Zu den Assets gehören die folgenden Gruppen:
- Bargeld - Bargeld und Baräquivalente;
- Investitionen in materielle und immaterielle Vermögenswerte - Immobilien, Ausrüstung, Rechte, Lizenzen;
- Vorräte - Rohstoffe, Materialien, Fertigprodukte;
- Forderungen - Schulden, die Kunden für Waren oder Dienstleistungen bezahlen müssen;
- Finanzanlagen - Aktien, Anleihen und andere Wertpapiere;
- Die mit dem Berichtszeitraum verbundenen Vermögenswerte sind die Erträge, die das Unternehmen erzielt hat, aber noch nicht in der Berichterstattung widergespiegelt hat.
Passiva
Verbindlichkeiten stellen alle Verbindlichkeiten eines Unternehmens dar, einschließlich Schulden gegenüber Lieferanten, Löhnen, Steuern und sonstigen Aufwendungen.
Passiva umfassen die folgenden Gruppen:
- Verbindlichkeiten - Schulden, die ein Unternehmen an Lieferanten zahlen muss;
- Fremdkapital - Kredite, Kredite und andere finanzielle Verpflichtungen;
- Reserven und Verbindlichkeiten - Bereitstellung von Mitteln zur Deckung möglicher Verluste oder Risiken;
- Kapital und Reserven - Gründerbeiträge und gespeicherte Gewinne;
- Verbindlichkeiten im Zusammenhang mit dem Berichtszeitraum sind Verbindlichkeiten des Unternehmens, die während des Berichtszeitraums entstanden sind.
Die Bilanz ist eines der wichtigsten Instrumente zur Analyse der finanziellen Situation eines Unternehmens.
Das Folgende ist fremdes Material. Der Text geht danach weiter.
(** The idle process touches a new page, stores two characters there, prints
    them, and is interrupted by the timer. *)
Definition demo_page : Z := VM_USERLO + 8192.
Definition demo_idle_run : list pinput :=
  [(inhabitant, [], demo_kc, PvFault demo_page 6);
   (set_regs 0 0 demo_page 0 2 0 inhabitant, [(demo_page, 72); (demo_page + 1, 105)], demo_kc, PvSyscall);
   (inhabitant, [], demo_kc, PvTimer)].
Lemma demo_page_free : pr_view demo_program demo_page = None.
Proof. vm_compute. reflexivity. Qed.
Lemma demo_idle_run_ok pages C : boot_quota demo_program pages C -> runs_ok demo_prog demo_idle_run (boot_machine demo_program C []).
Proof.
  intros Hq. destruct (demo_quota pages C Hq) as (u & Hu & HC). split; [constructor|]. split; [exact demo_stack|]. split.
  { split; [unfold user_va, demo_page, VM_USERLO, VM_USERHI; lia|]. split; [exact demo_page_free|]. split; [reflexivity|].
    change (2 <= quota (C 1) - usage (C 1)). rewrite HC. simpl. lia. }
  intros m1 (f & C1 & _ & ->). split.
  { repeat constructor; try (unfold user_va, demo_page, VM_USERLO, VM_USERHI; simpl; lia); eexists; reflexivity. }
  split; [exact demo_stack|]. split.
  { right. right. split; [reflexivity || (vm_compute; discriminate)|]. split; [vm_compute; discriminate|]. split; [vm_compute; discriminate|].
    intros i Hi. change (0 <= i < 2) in Hi. assert (i = 0 \/ i = 1) as [->| ->] by lia; eexists _, _; (split; [reflexivity|discriminate]). }
  intros m2 E. split; [constructor|]. split; [|done]. rewrite (E : m2 = m_puts _). exact demo_stack.
Qed.


(** A state in which the log has been recovered. *)
Definition log_done (m : pmach) : pmach := Pmach (pm_sched m) (pm_mem m) (pm_con m) (pm_out m) true.
Lemma started_match prog c k m : pmatch prog c k m -> pmatch prog c (lset l_tp (set_started true (tp k)) k) (log_done m).
Proof.
  intros [[[]] ? ? ? ? ? ? ? ? ? ? ? ?]. split; try done. split; try done. split; try done. by left.
Qed.
Lemma demo_first_process : exists k C pages, boot_quota demo_program pages C /\ pmatch demo_prog 0 k (boot_machine demo_program C []).
Proof.
  destruct demo_idle_ok as [Hok Hpg].
  destruct (proj1 (wp_elim _ _ _) (kern_init_wp demo_ks (fun _ => 0) 0 demo_mmap 2 demo_start 925696 demo_items 164 demo_on_cpu ltac:(lia) demo_mmap_all demo_power_on
    ltac:(intros c Ec; destruct (demo_init_pages c Ec) as [-> Hq]; unfold root_con; by rewrite lookup_total_insert_eq) Hok
    ltac:(change (kphys demo_start) with demo_memory; rewrite Hpg; lia) ltac:(right; unfold boot_ap_size, elf_idle, demo_mp_layout, demo_prog_layout; lia)))
    as ([] & k' & _ & Hu & Er & _ & _ & Htk & _ & _ & _ & _ & _ & k2 & Hms & Hei).
  destruct (ms_ready _ _ Hms) as [pages Hroot]. assert (Hhi : 32768 + boot_ap_size <= elf_idle) by (unfold boot_ap_size, elf_idle, demo_mp_layout, demo_prog_layout; lia).
  exists k', (con_of (vmst (kthr k'))), pages. split.
  - eapply (boot_con demo_start k2 k' demo_program pages); [exact demo_memory_ok|done|done|done|exact demo_program_image|done].
  - apply (boot_match demo_prog demo_buf demo_start k2 k' demo_program pages demo_memory_ok Hms Hei Hroot demo_program_image Hhi demo_prog_image Hu); [|exact Htk|exact demo_prog_none].
    rewrite Er. f_equal.
Qed.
Seine korrekte Zusammenstellung und Untersuchung ermöglicht es Ihnen, den Grad der finanziellen Stabilität und den Erfolg einer Organisation zu bewerten.
Vermögenswerte, Verbindlichkeiten und Eigenkapital
Aktiva - dies ist alles Eigentum der Organisation, das an einem Barwert gemessen werden kann. Die Assets sind in zwei Hauptgruppen unterteilt: verhandelbar und nicht verhandelbar. Umlaufvermögen sind Vermögenswerte, die eine Organisation für geschäftliche Aktivitäten verwendet, und sie können innerhalb eines Jahres oder eines operativen Zyklus in Bargeld umgewandelt werden. Langfristige Vermögenswerte sind Vermögenswerte, die zur Herstellung von Waren und Dienstleistungen sowie zur Verwaltung einer Organisation und zur Erfüllung der Bedürfnisse ihrer Mitarbeiter und Eigentümer verwendet werden.
Passiva - das sind Finanzierungsquellen für die Organisation. Die Passiva sind in zwei Hauptgruppen unterteilt: eigenkapital und Fremdkapital. Eigenkapital ist der Anteil der Eigentümer einer Organisation, während Fremdkapital die Schulden an die Hauptlieferanten und Gläubiger der Organisation ist.
Eigenkapital - das ist der Unterschied zwischen den Vermögenswerten und den Verbindlichkeiten einer Organisation. Es handelt sich um Gelder, die von den Eigentümern in eine Organisation investiert oder von der Organisation verdient werden. Das Eigenkapital kann als die Differenz zwischen dem Wert der Vermögenswerte und dem Wert der Verbindlichkeiten einer Organisation gemessen werden. Es kann auch als Höhe des Startkapitals plus des Gewinns der Organisation für einen Zeitraum abzüglich der gezahlten Dividenden und Verluste dargestellt werden.